## Your goal
Copy the lines exactly as they appear, starting with the first line of the records and ending with the line that contains "gives each an".

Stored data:
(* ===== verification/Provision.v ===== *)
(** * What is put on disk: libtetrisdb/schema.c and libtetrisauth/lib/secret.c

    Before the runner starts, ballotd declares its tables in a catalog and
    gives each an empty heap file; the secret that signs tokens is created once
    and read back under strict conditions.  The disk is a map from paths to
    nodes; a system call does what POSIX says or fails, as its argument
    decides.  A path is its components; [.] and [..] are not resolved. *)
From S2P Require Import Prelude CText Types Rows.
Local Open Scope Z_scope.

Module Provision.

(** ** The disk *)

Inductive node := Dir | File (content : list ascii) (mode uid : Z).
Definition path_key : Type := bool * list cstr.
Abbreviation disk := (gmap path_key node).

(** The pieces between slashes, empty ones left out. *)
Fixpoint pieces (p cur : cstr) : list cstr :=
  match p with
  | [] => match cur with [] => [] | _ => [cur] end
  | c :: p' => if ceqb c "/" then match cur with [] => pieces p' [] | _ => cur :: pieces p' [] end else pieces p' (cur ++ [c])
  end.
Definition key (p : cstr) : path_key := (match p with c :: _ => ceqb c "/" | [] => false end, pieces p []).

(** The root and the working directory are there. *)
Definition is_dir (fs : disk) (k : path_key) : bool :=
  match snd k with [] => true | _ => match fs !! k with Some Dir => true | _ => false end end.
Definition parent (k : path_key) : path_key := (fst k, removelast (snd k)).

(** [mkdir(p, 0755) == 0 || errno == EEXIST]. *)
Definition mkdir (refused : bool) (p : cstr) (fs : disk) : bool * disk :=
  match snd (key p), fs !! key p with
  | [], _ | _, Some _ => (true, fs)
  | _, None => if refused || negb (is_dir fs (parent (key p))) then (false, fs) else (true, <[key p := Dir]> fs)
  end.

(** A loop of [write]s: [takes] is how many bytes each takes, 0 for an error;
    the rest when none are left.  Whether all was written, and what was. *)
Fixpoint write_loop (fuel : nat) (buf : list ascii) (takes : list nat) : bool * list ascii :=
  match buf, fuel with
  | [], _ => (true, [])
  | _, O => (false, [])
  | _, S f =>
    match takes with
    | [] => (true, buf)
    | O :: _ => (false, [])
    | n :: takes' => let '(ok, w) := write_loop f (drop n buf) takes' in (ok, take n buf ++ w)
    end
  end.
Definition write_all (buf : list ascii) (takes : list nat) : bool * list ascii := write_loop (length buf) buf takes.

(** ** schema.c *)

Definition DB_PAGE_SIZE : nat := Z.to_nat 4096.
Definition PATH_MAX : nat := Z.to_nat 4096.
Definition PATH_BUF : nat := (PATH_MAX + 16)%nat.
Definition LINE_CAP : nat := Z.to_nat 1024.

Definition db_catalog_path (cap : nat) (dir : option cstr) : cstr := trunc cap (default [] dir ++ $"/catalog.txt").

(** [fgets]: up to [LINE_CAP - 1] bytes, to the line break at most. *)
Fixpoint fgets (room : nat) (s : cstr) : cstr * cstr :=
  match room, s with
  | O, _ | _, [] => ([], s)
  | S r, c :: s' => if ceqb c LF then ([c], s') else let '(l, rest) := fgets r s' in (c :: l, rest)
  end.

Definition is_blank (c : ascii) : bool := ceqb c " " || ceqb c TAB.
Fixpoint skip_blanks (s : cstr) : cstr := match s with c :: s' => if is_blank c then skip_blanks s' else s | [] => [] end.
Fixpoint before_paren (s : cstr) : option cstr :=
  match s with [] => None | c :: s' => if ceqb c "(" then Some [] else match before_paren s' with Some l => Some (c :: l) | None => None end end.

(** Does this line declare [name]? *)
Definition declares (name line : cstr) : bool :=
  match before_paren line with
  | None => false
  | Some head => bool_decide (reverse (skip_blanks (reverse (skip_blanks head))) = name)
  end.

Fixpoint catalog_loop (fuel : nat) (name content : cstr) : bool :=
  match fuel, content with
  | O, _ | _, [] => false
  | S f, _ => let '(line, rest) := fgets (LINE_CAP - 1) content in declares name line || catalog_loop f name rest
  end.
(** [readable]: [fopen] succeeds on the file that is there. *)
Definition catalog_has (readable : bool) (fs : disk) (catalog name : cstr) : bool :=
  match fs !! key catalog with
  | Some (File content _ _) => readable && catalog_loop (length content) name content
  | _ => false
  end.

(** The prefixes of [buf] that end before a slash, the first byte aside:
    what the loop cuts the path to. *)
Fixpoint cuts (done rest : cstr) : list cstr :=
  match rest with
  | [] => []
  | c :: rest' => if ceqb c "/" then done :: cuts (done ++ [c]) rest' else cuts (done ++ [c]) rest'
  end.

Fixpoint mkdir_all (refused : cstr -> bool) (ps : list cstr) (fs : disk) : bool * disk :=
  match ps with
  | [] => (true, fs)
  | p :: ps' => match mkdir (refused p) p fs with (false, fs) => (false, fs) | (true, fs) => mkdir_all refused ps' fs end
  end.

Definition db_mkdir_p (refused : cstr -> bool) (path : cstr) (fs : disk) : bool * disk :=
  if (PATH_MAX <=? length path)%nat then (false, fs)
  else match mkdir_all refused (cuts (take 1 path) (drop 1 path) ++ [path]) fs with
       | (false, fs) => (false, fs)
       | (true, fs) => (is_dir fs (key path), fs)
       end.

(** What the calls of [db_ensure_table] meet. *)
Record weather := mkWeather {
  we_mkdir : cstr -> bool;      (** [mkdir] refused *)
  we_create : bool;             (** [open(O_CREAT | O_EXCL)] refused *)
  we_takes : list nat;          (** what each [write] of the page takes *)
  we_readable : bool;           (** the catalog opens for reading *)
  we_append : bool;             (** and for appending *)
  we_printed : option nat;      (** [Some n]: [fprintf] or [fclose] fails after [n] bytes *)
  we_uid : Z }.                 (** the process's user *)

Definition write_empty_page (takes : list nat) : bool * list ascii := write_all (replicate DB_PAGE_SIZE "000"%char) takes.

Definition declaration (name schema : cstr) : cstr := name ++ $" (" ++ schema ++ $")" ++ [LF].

## Answer box
(* ===== verification/Provision.v ===== *)
(** * What is put on disk: libtetrisdb/schema.c and libtetrisauth/lib/secret.c

    Before the runner starts, ballotd declares its tables in a catalog and
    gives each an empty heap file; the secret that signs tokens is created once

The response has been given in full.